## WHAT YOU ARE ASKED TO DO
Across the entries below, determine how many lines include the word "true". State only the resulting number.

## EXERCISE DATA
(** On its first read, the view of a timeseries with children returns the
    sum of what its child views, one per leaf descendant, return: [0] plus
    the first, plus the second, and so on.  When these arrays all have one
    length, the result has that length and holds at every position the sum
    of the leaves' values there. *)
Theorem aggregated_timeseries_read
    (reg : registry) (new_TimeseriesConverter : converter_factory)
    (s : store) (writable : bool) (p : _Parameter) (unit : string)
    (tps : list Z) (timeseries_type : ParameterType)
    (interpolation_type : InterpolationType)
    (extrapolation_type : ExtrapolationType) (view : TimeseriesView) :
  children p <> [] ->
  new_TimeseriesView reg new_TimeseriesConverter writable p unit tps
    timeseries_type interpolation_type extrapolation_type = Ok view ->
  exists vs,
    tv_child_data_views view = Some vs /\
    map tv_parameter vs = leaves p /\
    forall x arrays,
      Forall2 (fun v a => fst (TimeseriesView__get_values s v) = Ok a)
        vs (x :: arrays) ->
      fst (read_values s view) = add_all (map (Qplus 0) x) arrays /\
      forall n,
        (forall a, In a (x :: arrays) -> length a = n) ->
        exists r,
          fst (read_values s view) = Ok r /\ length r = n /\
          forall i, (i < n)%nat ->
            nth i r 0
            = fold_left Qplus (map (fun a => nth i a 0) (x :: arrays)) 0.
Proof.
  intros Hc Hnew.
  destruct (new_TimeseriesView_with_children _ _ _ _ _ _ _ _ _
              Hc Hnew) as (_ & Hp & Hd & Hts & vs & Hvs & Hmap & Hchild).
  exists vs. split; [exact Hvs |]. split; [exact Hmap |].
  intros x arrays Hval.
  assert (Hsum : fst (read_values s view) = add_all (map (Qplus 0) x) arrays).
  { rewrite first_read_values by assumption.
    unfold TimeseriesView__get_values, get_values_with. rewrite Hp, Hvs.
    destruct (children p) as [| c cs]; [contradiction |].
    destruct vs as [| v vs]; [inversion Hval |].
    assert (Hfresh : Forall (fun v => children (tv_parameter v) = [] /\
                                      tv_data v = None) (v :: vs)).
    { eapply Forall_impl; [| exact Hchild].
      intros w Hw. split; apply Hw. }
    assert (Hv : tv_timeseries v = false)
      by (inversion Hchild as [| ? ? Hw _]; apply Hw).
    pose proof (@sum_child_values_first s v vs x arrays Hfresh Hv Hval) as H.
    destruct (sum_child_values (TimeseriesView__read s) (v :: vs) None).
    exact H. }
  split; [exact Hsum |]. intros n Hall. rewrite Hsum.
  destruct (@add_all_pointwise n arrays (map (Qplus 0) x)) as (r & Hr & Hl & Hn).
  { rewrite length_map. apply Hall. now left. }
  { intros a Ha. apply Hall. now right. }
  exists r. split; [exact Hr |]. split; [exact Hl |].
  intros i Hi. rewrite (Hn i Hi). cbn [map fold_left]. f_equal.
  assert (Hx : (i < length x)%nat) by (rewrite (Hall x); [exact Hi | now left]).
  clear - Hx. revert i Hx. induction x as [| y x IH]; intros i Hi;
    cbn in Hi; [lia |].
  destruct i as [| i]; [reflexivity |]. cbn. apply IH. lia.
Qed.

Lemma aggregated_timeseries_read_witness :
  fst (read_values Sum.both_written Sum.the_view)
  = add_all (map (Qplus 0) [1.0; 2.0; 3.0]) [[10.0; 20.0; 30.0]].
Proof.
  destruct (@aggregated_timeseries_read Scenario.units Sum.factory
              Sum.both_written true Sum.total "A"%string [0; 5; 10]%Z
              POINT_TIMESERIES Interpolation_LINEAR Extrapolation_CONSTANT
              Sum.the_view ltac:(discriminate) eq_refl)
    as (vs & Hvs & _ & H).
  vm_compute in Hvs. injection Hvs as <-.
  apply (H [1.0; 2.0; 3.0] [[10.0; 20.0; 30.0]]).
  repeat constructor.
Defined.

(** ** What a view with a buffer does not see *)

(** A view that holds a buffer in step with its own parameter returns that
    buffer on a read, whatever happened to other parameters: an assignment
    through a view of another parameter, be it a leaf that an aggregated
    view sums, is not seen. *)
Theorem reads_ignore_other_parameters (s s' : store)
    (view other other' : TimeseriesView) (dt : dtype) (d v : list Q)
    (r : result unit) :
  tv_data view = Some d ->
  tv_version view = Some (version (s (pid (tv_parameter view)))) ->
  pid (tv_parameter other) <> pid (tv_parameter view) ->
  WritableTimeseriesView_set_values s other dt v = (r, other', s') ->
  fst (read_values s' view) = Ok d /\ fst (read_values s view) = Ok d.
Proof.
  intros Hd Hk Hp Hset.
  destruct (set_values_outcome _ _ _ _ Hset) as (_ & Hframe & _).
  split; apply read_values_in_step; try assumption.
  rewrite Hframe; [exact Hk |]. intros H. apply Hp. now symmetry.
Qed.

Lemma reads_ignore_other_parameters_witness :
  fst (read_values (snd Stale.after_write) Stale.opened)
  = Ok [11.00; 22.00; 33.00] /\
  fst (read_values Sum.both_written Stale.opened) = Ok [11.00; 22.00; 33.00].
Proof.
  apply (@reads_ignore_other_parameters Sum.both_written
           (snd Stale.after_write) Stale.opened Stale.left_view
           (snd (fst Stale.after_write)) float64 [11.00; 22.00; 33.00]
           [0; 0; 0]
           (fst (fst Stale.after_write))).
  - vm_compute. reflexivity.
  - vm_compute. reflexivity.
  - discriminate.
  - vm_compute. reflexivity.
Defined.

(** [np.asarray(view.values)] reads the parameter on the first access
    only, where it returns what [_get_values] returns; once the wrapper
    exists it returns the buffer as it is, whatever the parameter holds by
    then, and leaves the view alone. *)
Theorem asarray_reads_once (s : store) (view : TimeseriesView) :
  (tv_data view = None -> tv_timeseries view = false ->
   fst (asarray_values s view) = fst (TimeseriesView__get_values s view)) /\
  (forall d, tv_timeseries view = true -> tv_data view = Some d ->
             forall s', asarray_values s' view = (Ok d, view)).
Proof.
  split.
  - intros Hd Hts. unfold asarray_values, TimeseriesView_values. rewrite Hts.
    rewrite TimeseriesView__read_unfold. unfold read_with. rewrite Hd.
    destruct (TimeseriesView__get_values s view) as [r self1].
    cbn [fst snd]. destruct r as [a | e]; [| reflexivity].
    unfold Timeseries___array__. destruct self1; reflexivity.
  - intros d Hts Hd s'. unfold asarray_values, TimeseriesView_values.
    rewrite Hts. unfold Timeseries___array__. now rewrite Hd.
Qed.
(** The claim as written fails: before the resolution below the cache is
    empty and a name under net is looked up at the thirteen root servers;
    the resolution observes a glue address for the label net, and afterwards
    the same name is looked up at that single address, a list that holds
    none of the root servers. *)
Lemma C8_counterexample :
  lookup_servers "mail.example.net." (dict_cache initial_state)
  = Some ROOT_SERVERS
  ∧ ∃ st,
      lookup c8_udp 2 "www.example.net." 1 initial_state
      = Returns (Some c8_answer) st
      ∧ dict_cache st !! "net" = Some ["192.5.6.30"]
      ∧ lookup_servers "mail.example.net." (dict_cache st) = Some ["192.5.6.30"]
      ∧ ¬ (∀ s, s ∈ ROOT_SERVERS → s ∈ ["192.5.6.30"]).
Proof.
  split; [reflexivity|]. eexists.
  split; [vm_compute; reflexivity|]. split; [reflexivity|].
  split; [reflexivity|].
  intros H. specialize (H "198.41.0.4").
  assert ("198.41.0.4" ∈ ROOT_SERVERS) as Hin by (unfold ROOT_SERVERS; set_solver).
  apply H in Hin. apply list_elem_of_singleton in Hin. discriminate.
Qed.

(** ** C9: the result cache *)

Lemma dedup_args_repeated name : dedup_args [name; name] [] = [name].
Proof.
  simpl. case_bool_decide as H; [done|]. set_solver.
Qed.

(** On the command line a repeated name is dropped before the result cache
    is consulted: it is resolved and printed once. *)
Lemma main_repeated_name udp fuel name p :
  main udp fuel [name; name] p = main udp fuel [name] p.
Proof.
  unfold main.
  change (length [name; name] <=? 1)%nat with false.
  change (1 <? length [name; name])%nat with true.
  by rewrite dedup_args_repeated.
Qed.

## OUTPUT FOR THIS EXERCISE
3